As I await the jury, heart in stomach, I am trying to think about how this whole situation could have gone differently through an abolitionist lens. What if, when people became outraged that Zimmerman was “roaming free,” they had demanded transformative justice rather than arrest? What if, rather than sitting there dopily, George Zimmerman would have had to explain himself to Tracy Martin and Sybrina Fulton? A friend of mine who advocates community conflict resolution, even to the point of violence, suggests George Zimmerman deserved to get whatever may or may not have come to him without state intervention. Are these our alternatives? What do we want?

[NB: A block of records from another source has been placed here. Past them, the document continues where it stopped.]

(** X8. After a pick that added a space the caret stands behind that
    space, the word at the caret is empty, and the suggestion provider
    answers nothing for the new text. *)
Theorem X8_pick_closes_suggestions (allTags : list jstr)
    (modes : MatchSettings) (value : jstr) (sel : option N) (v : jstr) :
  JS.startsWith (JS.sliceFrom value (pickEnd value sel)) [SPACE] = false ->
  let newValue := (selectSuggestion value sel v).1 in
  let newCaret := (selectSuggestion value sel v).2 in
  currentToken newValue (Some (Z.to_N newCaret)) = []
  /\ getSuggestions allTags modes newValue (Some (Z.to_N newCaret)) = [].
Proof.
  intros Hsp newValue newCaret.
  assert (Htok : currentToken newValue (Some (Z.to_N newCaret)) = []).
  { subst newValue newCaret. unfold selectSuggestion. cbv zeta.
    rewrite Hsp. cbn [fst snd].
    set (before := JS.slice value 0 (pickStart value sel)).
    set (after := JS.sliceFrom value (pickEnd value sel)).
    unfold currentToken. cbn [fmap option_fmap option_map default].
    rewrite Z2N.id by apply len_nonneg. unfold id.
    rewrite slice_from_zero by apply len_nonneg.
    assert (Htake : take (Z.to_nat (len (before ++ v ++ [SPACE])))
                      (before ++ v ++ [SPACE] ++ after)
                    = before ++ v ++ [SPACE]).
    { unfold len. rewrite Nat2Z.id.
      replace (before ++ v ++ [SPACE] ++ after)
        with ((before ++ v ++ [SPACE]) ++ after)
        by (by rewrite <- !app_assoc).
      apply take_app_length. }
    rewrite Htake. rewrite (app_assoc before v [SPACE]), lastIndexOf_snoc.
    rewrite slice_mid
      by (rewrite !len_app; unfold len; simpl; lia).
    rewrite <- (app_assoc before v [SPACE]), Htake.
    apply drop_ge. rewrite !len_app, !length_app. unfold len. simpl. lia. }
  split; [done|]. unfold getSuggestions. by rewrite Htok.
Qed.

Lemma matcher_member (all : list jstr) (q : jstr) (limit : nat) (t : jstr) :
  let p := toLowerCase (JS.stripHash q) in
  t ∈ prefixMatch all q (Z.of_nat limit)
  \/ t ∈ suffixMatch all q (Z.of_nat limit)
  \/ t ∈ substringMatch all q (Z.of_nat limit) ->
  t ∈ all /\ JS.includes (toLowerCase t) p = true /\ p <> [].
Proof.
  intros p Hin. unfold prefixMatch, suffixMatch, substringMatch in Hin.
  fold p in Hin. destruct p as [|c p'] eqn:Ep.
  { destruct Hin as [Hin|[Hin|Hin]]; by apply elem_of_nil in Hin. }
  cbn [JS.truthy negb] in Hin.
  destruct Hin as [Hin|[Hin|Hin]]; rewrite slice_take in Hin;
    apply elem_of_take in Hin as (i & Hin & _);
    apply list_elem_of_lookup_2, elem_of_filter_bool in Hin as [Hall Hf].
  - split; [done|]. split; [by apply startsWith_includes | done].
  - split; [done|]. split; [by apply endsWith_includes | done].
  - done.
Qed.

Lemma NoDup_map_cons (c : N) (l : list jstr) :
  NoDup l -> NoDup (List.map (fun t => c :: t) l).
Proof.
  induction 1 as [|x l Hx _ IH]; simpl; constructor; [|done].
  rewrite list_elem_of_In, in_map_iff. intros (y & [= ->] & Hy).
  by apply Hx, list_elem_of_In.
Qed.

(** X6. Every suggestion is [#] followed by a tag of the tag list whose
    lowercase form contains the typed word (lowercase, without leading
    [#]s: one stripped by the provider, one by the matcher), and no
    suggestion comes twice. *)
Theorem X6_suggestions_sound (allTags : list jstr) (modes : MatchSettings)
    (value : jstr) (sel : option N) :
  let p := toLowerCase
             (JS.stripHash (JS.stripHash (currentToken value sel))) in
  NoDup (getSuggestions allTags modes value sel)
  /\ forall sug, sug ∈ getSuggestions allTags modes value sel ->
       p <> []
       /\ exists t, sug = HASH :: t /\ t ∈ allTags
            /\ exists a b, toLowerCase t = a ++ p ++ b.
Proof.
  intros p. unfold getSuggestions.
  destruct (negb (JS.truthy (currentToken value sel))) eqn:Et.
  { split; [constructor|]. intros sug Hs. by apply elem_of_nil in Hs. }
  set (token := currentToken value sel) in *.
  assert (Hbase : (if JS.startsWith token [HASH] then JS.sliceFrom token 1
                   else token) = JS.stripHash token).
  { destruct token as [|c tk]; [done|]. simpl.
    destruct (N.eqb c HASH); [|done]. simpl.
    rewrite sliceFrom_drop by lia. done. }
  rewrite Hbase. rewrite mergeSuggestions_fresh. split.
  - apply NoDup_map_cons. eapply sublist_NoDup;
      [apply fresh_is_NoDup | apply sublist_take].
  - intros sug Hs.
    apply list_elem_of_In, in_map_iff in Hs as (t & <- & Ht).
    apply list_elem_of_In, elem_of_take in Ht as (i & Ht & _).
    apply list_elem_of_lookup_2, fresh_subset in Ht.
    assert (Hm : t ∈ prefixMatch allTags (JS.stripHash token) (Z.of_nat 100)
                 \/ t ∈ suffixMatch allTags (JS.stripHash token) (Z.of_nat 100)
                 \/ t ∈ substringMatch allTags (JS.stripHash token)
                        (Z.of_nat 100)).
    { rewrite !elem_of_app in Ht.
      destruct (enablePrefix modes), (enableSuffix modes),
        (enableSubstring modes);
        destruct Ht as [Ht|[Ht|Ht]]; try (by apply elem_of_nil in Ht); tauto. }
    destruct (matcher_member _ _ _ _ Hm) as (Hall & Hinc & Hp).
    split; [done|]. exists t. split; [done|]. split; [done|].
    by apply includes_app.
Qed.

End SuggestExtras.

(** ** The state codec *)

Lemma isEncoded_safe (c : N) :
  isEncoded c = true ->
  JS.isWhiteSpace c = false /\ c <> HASH /\ c <> DQUOTE /\ c <> BACKSLASH.
Proof.
  unfold isEncoded, isPercentHex, Uri.isUnreserved, Uri.isAlnum, isHexUpper,
    JS.isWhiteSpace, JS.isLineTerminator, PERCENT, HASH, DQUOTE, BACKSLASH.
  intros Hc. split; [nbool; lia|]. nbool. lia.
Qed.

(** X9. On a text without unpaired surrogates the codec is a round
    trip, and the encoded text is made of code units that are neither
    white space (so it stays on its line), nor [#], nor a double quote,
    nor a backslash; distinct texts have distinct encodings. *)
Theorem X9_codec_round_trip (s : jstr) :
  Uri.isWellFormed s = true ->
  decodeState (encodeState s) = s
  /\ Forall (fun c => JS.isWhiteSpace c = false /\ c <> HASH
                      /\ c <> DQUOTE /\ c <> BACKSLASH) (encodeState s)
  /\ forall s', Uri.isWellFormed s' = true ->
       encodeState s' = encodeState s -> s' = s.
Proof.
  intros Hwf. split; [by apply decodeState_encodeState|]. split.
  - destruct (encodeState_encoded s Hwf) as [Halpha _].
    eapply Forall_impl; [exact Halpha|]. intros c Hc.
    by apply isEncoded_safe.
  - intros s' Hwf' Heq.
    rewrite <- (decodeState_encodeState s' Hwf'), Heq.
    by apply decodeState_encodeState.
Qed.

Lemma encode_ill_formed (n : nat) (s : jstr) :
  (length s <= n)%nat ->
  Forall (fun c => (c < 65536)%N) s ->
  Uri.isWellFormed s = false -> Uri.encodeURIComponent s = None.
Proof.
  revert s. induction n as [|n IH]; intros s Hlen Hu Hwf.
  { destruct s; [done | simpl in Hlen; lia]. }
  destruct s as [|c s']; [done|].
  simpl in Hlen. apply Forall_cons in Hu as [Hc Hu].
  cbn [Uri.encodeURIComponent Uri.isWellFormed] in *.
  destruct (Uri.isUnreserved c) eqn:Eu.
  - assert (Hcl : Uri.isLeadSurrogate c = false
                  /\ Uri.isTrailSurrogate c = false).
    { unfold Uri.isUnreserved, Uri.isAlnum, Uri.isLeadSurrogate,
        Uri.isTrailSurrogate in *. nbool. lia. }
    destruct Hcl as [Hl Ht]. rewrite Hl, Ht in Hwf. cbn [negb andb] in Hwf.
    apply N.ltb_lt in Hc. rewrite Hc in Hwf. cbn [andb] in Hwf.
    by rewrite (IH s' ltac:(lia) Hu Hwf).
  - destruct (Uri.isTrailSurrogate c) eqn:Et; [done|].
    destruct (Uri.isLeadSurrogate c) eqn:El.
    + destruct s' as [|d s'']; [done|].
      destruct (Uri.isTrailSurrogate d) eqn:Ed; [|done].
      cbn [andb] in Hwf. simpl in Hlen.
      apply Forall_cons in Hu as [_ Hu].
      by rewrite (IH s'' ltac:(lia) Hu Hwf).
    + cbn [negb andb] in Hwf.
      apply N.ltb_lt in Hc. rewrite Hc in Hwf. cbn [andb] in Hwf.
      by rewrite (IH s' ltac:(lia) Hu Hwf).
Qed.

(** X10. [encodeURIComponent] throws exactly on the texts with an
    unpaired surrogate, and on those [encodeState] answers the text
    itself, unescaped. *)
Theorem X10_encode_fails_on_unpaired (s : jstr) :
  Forall (fun c => (c < 65536)%N) s ->
  (Uri.encodeURIComponent s = None <-> Uri.isWellFormed s = false)
  /\ (Uri.isWellFormed s = false -> encodeState s = s).
Proof.
  intros Hu.
  assert (Hill : Uri.isWellFormed s = false -> Uri.encodeURIComponent s = None)
    by (by apply (encode_ill_formed (length s))).
  split; [split; [|exact Hill] |].
  - intros Hnone. destruct (Uri.isWellFormed s) eqn:Hwf; [|done].
    destruct (encode_decode_wf (length s) s ltac:(lia) Hwf) as (e & He & _).
    congruence.
  - intros Hwf. unfold encodeState. by rewrite (Hill Hwf).
Qed.

Lemma decodeLoop_plain (s : jstr) (fuel : nat) :
  (length s <= fuel)%nat -> PERCENT ∉ s -> Uri.decodeLoop fuel s = Some s.
Proof.
  revert fuel. induction s as [|c s IH]; intros fuel Hf Hp.
  { by destruct fuel. }
  destruct fuel as [|fuel]; [simpl in Hf; lia|].
  rewrite decodeLoop_raw by (intros ->; apply Hp; by left).
  rewrite IH; [done | simpl in Hf; lia |].
  intros Hin. apply Hp. by right.
Qed.

Lemma decodeLoop_stray (a rest : jstr) (fuel : nat) :
  PERCENT ∉ a ->
  match rest with
  | h1 :: h2 :: _ => Uri.parseHexOctet h1 h2 = None
  | _ => True
  end ->
  Uri.decodeLoop fuel (a ++ PERCENT :: rest) = None.
Proof.
  revert fuel. induction a as [|c a IH]; intros fuel Hp Hrest.
  - destruct fuel as [|fuel]; [done|]. simpl.
    destruct rest as [|h1 [|h2 rest]]; try done. by rewrite Hrest.
  - destruct fuel as [|fuel]; [done|].
    rewrite <- app_comm_cons.
    rewrite decodeLoop_raw by (intros ->; apply Hp; by left).
    rewrite IH; [done | | done]. intros Hin. apply Hp. by right.
Qed.

(** X11. A text without [%] decodes to itself; a text whose first [%]
    is not followed by two hexadecimal digits makes
    [decodeURIComponent] throw, and [decodeState] answers the text as it
    stands. *)
Theorem X11_decodeState_raw (a rest : jstr) :
  PERCENT ∉ a ->
  decodeState a = a
  /\ (match rest with
      | h1 :: h2 :: _ => Uri.parseHexOctet h1 h2 = None
      | _ => True
      end ->
      Uri.decodeURIComponent (a ++ PERCENT :: rest) = None
      /\ decodeState (a ++ PERCENT :: rest) = a ++ PERCENT :: rest).
Proof.
  intros Hp. split.
  - unfold decodeState, Uri.decodeURIComponent.
    by rewrite decodeLoop_plain.
  - intros Hrest. unfold decodeState, Uri.decodeURIComponent.
    by rewrite decodeLoop_stray.
Qed.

It feels easier to think about prison abolition when we confront all the damage the punishment system — which includes laws, their enforcement, and the multiple institutions and relationships involved in those practices — does to people’s lives. As the United States is home to 5% of the world’s population and 25% of the world’s prison population, the severity of the problem is blatant. As we consider the disproportionate number of black and brown people who are targeted by surveillance and other punitive procedures, the violence is clear. But if we also acknowledge that the institution itself cannot be redeemed, then that means working against its domination, even — and particularly — in cases like Zimmerman’s, when we may not be sympathetic to the potentially incarcerated. Everyday abolition has to be about thinking of ways to address conflict and harm outside of the punishment system, on a regular basis. I’m asking you to think with me about the ways that this may be possible. If George Zimmerman is convicted, perhaps there will be a moment of joy for a lot of people across the country: here, this apparently unapologetic man who murdered a teenage boy, will be locked away for some years. He will, maybe, feel regret or fear or hurt in prison. But, for each George Zimmerman, how many black, brown, trans, gender noncomforming, undocumented, or homeless people will also be locked away? And for what we might deem far lesser reasons? How many people with disabilities or medical needs will be confined to some kind of institution, be it called a prison or a hospital?
As we sit, wait, and watch, with our hearts in our stomachs and the weight of black death in the air, what are our long term hopes for the future of this carceral state?